• TASK INSTRUCTIONS
Print exactly the lines below between the line holding "teardown (recast ts" and the line holding "intros HT Hu.", inclusive, and nothing more.
Top of SOURCE RECORDS
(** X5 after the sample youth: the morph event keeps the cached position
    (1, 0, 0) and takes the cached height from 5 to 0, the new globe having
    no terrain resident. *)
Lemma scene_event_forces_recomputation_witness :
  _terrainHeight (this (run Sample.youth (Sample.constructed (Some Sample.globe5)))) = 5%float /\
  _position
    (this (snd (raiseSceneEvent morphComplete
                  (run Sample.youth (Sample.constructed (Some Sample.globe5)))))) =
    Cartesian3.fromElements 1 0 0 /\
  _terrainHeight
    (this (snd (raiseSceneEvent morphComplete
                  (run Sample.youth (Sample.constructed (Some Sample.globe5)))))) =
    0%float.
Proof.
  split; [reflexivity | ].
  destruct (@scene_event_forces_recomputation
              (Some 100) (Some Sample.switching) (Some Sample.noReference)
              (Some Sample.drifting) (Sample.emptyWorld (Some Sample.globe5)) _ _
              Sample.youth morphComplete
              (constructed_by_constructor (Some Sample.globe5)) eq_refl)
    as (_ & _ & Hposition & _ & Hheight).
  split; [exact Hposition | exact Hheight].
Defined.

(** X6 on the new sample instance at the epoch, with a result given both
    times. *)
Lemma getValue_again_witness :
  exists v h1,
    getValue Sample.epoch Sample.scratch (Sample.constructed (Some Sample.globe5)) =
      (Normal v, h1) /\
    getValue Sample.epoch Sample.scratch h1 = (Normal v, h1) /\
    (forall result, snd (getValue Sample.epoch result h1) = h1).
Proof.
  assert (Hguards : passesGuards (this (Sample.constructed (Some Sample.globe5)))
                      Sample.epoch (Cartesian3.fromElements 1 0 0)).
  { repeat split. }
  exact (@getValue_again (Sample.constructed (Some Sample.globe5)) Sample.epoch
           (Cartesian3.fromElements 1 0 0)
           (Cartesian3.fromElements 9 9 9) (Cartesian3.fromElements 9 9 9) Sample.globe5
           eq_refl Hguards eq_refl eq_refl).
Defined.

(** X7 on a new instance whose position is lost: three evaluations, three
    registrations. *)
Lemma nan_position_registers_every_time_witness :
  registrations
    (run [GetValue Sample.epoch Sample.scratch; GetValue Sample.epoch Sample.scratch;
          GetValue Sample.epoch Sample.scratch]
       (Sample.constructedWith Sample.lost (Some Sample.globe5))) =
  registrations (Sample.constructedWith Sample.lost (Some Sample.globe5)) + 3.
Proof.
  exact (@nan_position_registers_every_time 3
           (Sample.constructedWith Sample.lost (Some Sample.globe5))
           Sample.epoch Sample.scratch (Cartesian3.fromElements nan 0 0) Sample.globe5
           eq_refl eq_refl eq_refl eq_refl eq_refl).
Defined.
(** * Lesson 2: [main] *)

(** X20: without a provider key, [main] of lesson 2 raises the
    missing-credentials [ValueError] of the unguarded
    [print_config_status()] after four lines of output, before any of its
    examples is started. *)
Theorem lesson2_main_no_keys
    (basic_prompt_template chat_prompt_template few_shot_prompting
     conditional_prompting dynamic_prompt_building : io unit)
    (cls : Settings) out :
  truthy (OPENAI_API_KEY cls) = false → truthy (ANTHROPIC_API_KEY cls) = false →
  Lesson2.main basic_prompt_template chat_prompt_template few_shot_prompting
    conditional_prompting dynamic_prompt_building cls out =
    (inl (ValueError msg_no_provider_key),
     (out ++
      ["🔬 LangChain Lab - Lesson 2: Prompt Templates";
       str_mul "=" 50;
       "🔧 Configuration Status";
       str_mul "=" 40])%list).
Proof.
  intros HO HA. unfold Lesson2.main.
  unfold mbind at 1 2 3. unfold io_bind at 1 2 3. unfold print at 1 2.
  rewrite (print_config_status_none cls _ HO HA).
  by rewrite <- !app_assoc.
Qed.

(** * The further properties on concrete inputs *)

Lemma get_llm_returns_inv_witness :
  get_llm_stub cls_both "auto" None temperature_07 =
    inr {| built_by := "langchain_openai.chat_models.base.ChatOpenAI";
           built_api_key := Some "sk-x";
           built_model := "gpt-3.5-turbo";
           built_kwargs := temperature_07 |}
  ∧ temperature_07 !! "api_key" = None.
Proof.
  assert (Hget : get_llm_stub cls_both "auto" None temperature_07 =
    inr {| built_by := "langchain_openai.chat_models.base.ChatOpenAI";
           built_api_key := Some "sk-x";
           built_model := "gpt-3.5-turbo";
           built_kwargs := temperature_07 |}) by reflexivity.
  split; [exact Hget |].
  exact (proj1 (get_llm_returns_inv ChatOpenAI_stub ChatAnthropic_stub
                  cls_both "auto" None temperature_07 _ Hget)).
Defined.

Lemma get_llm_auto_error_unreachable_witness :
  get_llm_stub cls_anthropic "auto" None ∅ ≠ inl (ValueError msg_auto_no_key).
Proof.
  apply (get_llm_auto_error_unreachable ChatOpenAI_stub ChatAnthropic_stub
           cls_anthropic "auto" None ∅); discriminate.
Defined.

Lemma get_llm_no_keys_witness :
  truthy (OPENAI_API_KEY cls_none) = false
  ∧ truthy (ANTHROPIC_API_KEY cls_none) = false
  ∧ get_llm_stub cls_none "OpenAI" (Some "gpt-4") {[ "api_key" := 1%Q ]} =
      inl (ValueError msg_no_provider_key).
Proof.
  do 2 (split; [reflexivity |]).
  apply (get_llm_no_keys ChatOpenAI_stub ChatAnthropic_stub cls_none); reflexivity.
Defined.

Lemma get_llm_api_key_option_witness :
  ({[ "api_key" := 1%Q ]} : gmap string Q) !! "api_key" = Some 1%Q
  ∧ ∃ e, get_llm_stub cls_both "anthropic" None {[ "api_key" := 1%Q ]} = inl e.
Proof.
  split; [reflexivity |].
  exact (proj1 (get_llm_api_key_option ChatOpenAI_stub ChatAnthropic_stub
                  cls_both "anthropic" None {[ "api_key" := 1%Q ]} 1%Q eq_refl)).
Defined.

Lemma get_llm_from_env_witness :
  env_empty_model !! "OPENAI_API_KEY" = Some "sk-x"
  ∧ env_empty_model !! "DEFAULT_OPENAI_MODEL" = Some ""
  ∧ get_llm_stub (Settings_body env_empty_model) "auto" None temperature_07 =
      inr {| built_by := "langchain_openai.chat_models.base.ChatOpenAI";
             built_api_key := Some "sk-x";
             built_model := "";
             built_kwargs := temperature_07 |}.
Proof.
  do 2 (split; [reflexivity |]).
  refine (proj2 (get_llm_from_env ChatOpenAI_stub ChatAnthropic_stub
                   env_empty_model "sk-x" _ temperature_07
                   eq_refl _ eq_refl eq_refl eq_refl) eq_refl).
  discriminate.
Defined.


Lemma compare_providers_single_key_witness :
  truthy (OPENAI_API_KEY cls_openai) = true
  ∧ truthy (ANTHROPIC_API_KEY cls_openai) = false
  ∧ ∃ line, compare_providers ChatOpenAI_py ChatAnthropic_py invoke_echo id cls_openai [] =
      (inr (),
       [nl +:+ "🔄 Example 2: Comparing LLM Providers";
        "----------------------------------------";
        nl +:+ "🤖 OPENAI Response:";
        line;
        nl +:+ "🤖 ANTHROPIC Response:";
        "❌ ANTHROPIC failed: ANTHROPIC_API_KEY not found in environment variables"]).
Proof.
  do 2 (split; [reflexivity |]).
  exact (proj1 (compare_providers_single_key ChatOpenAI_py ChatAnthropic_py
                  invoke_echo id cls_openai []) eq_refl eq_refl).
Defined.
Bottom of SOURCE RECORDS
Top of SOURCE RECORDS
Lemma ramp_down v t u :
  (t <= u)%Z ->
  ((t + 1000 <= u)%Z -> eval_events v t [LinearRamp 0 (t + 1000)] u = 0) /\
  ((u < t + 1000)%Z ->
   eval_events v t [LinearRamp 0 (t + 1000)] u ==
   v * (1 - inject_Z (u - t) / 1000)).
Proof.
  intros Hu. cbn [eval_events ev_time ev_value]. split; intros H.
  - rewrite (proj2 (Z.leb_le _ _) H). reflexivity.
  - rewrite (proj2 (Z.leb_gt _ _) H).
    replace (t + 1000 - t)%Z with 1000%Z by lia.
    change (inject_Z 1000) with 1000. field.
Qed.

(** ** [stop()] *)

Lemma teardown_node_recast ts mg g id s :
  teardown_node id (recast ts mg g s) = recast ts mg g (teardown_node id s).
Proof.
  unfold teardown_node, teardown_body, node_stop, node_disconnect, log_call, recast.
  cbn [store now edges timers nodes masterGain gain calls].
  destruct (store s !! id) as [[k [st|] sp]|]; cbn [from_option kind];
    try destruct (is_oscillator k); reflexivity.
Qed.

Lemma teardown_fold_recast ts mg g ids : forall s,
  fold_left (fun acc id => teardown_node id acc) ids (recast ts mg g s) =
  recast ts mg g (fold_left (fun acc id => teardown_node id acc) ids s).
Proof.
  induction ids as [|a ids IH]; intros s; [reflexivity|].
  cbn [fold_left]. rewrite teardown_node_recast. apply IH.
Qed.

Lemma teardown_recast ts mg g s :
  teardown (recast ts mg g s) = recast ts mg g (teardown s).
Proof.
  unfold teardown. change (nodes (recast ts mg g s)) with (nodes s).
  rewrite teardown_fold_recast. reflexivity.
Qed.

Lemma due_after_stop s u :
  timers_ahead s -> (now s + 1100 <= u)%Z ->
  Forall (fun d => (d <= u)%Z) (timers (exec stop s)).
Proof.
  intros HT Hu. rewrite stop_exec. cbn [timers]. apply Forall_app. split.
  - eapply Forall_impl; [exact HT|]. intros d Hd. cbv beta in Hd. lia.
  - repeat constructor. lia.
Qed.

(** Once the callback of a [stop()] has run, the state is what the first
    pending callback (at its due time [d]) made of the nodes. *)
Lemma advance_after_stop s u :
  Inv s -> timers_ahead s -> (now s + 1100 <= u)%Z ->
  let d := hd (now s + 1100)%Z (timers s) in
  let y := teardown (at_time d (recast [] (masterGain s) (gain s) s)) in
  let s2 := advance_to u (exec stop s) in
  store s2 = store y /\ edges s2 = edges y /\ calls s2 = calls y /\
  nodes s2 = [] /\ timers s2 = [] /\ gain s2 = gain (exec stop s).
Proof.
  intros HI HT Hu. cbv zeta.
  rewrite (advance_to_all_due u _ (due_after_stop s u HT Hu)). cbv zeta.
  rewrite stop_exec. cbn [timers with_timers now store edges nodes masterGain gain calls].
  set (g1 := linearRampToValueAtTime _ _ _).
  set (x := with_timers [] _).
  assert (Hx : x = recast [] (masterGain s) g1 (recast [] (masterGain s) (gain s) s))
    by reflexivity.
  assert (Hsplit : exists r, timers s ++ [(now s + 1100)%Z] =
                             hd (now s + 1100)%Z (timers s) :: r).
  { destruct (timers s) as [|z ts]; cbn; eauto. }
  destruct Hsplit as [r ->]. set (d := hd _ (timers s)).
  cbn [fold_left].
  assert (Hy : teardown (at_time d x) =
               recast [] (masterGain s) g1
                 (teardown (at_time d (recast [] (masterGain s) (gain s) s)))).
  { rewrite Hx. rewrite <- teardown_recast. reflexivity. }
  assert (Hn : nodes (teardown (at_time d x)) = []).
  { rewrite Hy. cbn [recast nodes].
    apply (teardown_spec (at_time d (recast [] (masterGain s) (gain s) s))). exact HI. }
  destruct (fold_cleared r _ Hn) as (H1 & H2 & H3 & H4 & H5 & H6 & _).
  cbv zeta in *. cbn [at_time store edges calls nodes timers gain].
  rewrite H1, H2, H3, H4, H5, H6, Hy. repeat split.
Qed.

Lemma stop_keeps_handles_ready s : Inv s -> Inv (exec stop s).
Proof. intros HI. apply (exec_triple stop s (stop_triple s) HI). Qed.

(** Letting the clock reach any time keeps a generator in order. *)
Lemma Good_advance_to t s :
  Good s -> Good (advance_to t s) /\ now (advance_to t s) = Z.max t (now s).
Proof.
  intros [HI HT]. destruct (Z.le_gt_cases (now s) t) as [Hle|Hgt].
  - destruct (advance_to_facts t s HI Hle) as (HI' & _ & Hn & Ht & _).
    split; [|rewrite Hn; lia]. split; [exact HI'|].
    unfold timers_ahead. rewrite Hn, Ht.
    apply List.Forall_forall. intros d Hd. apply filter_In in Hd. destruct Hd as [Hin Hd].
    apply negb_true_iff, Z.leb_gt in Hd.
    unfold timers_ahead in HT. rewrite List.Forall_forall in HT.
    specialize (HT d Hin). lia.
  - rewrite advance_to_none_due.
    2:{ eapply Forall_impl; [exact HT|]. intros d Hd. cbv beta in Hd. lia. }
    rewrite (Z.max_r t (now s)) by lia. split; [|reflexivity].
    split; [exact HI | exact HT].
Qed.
Bottom of SOURCE RECORDS
Top of SOURCE RECORDS
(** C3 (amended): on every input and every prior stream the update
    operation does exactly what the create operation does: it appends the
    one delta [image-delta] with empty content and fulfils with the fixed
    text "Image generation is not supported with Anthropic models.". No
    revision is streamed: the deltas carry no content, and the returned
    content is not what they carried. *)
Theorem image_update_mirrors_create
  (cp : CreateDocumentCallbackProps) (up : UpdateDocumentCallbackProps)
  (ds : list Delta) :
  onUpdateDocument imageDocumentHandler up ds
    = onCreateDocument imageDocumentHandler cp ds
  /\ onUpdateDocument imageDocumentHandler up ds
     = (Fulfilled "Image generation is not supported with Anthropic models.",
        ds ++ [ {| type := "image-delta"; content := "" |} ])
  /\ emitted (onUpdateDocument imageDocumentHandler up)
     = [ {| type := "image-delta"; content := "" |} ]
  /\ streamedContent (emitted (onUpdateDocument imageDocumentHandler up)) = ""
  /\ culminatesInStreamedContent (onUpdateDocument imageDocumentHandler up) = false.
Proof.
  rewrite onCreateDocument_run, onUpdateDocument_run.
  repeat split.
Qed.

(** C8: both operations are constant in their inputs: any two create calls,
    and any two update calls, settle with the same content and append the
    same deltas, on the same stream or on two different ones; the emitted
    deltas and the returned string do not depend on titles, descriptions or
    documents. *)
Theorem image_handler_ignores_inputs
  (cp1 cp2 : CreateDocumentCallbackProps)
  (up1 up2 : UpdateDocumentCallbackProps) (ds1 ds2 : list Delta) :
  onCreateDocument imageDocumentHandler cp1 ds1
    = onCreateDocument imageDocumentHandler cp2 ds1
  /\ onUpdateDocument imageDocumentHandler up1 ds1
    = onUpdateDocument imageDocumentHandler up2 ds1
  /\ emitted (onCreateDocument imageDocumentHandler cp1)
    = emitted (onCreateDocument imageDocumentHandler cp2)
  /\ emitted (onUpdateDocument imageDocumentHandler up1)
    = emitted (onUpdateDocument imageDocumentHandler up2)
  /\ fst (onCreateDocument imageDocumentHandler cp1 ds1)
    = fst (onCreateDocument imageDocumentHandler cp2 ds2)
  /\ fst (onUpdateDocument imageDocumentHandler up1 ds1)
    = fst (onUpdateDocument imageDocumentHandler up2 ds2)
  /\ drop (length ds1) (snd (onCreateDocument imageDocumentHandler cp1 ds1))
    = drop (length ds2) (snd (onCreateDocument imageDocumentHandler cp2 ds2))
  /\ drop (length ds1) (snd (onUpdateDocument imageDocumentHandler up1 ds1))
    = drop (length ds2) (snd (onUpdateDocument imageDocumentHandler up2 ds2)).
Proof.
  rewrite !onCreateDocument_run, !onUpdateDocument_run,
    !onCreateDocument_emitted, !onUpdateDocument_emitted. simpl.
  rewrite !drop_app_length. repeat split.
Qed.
Bottom of SOURCE RECORDS
• RESPONSE FOR THIS EXERCISE
  teardown (recast ts mg g s) = recast ts mg g (teardown s).
Proof.
  unfold teardown. change (nodes (recast ts mg g s)) with (nodes s).
  rewrite teardown_fold_recast. reflexivity.
Qed.

Lemma due_after_stop s u :
  timers_ahead s -> (now s + 1100 <= u)%Z ->
  Forall (fun d => (d <= u)%Z) (timers (exec stop s)).
Proof.
  intros HT Hu. rewrite stop_exec. cbn [timers]. apply Forall_app. split.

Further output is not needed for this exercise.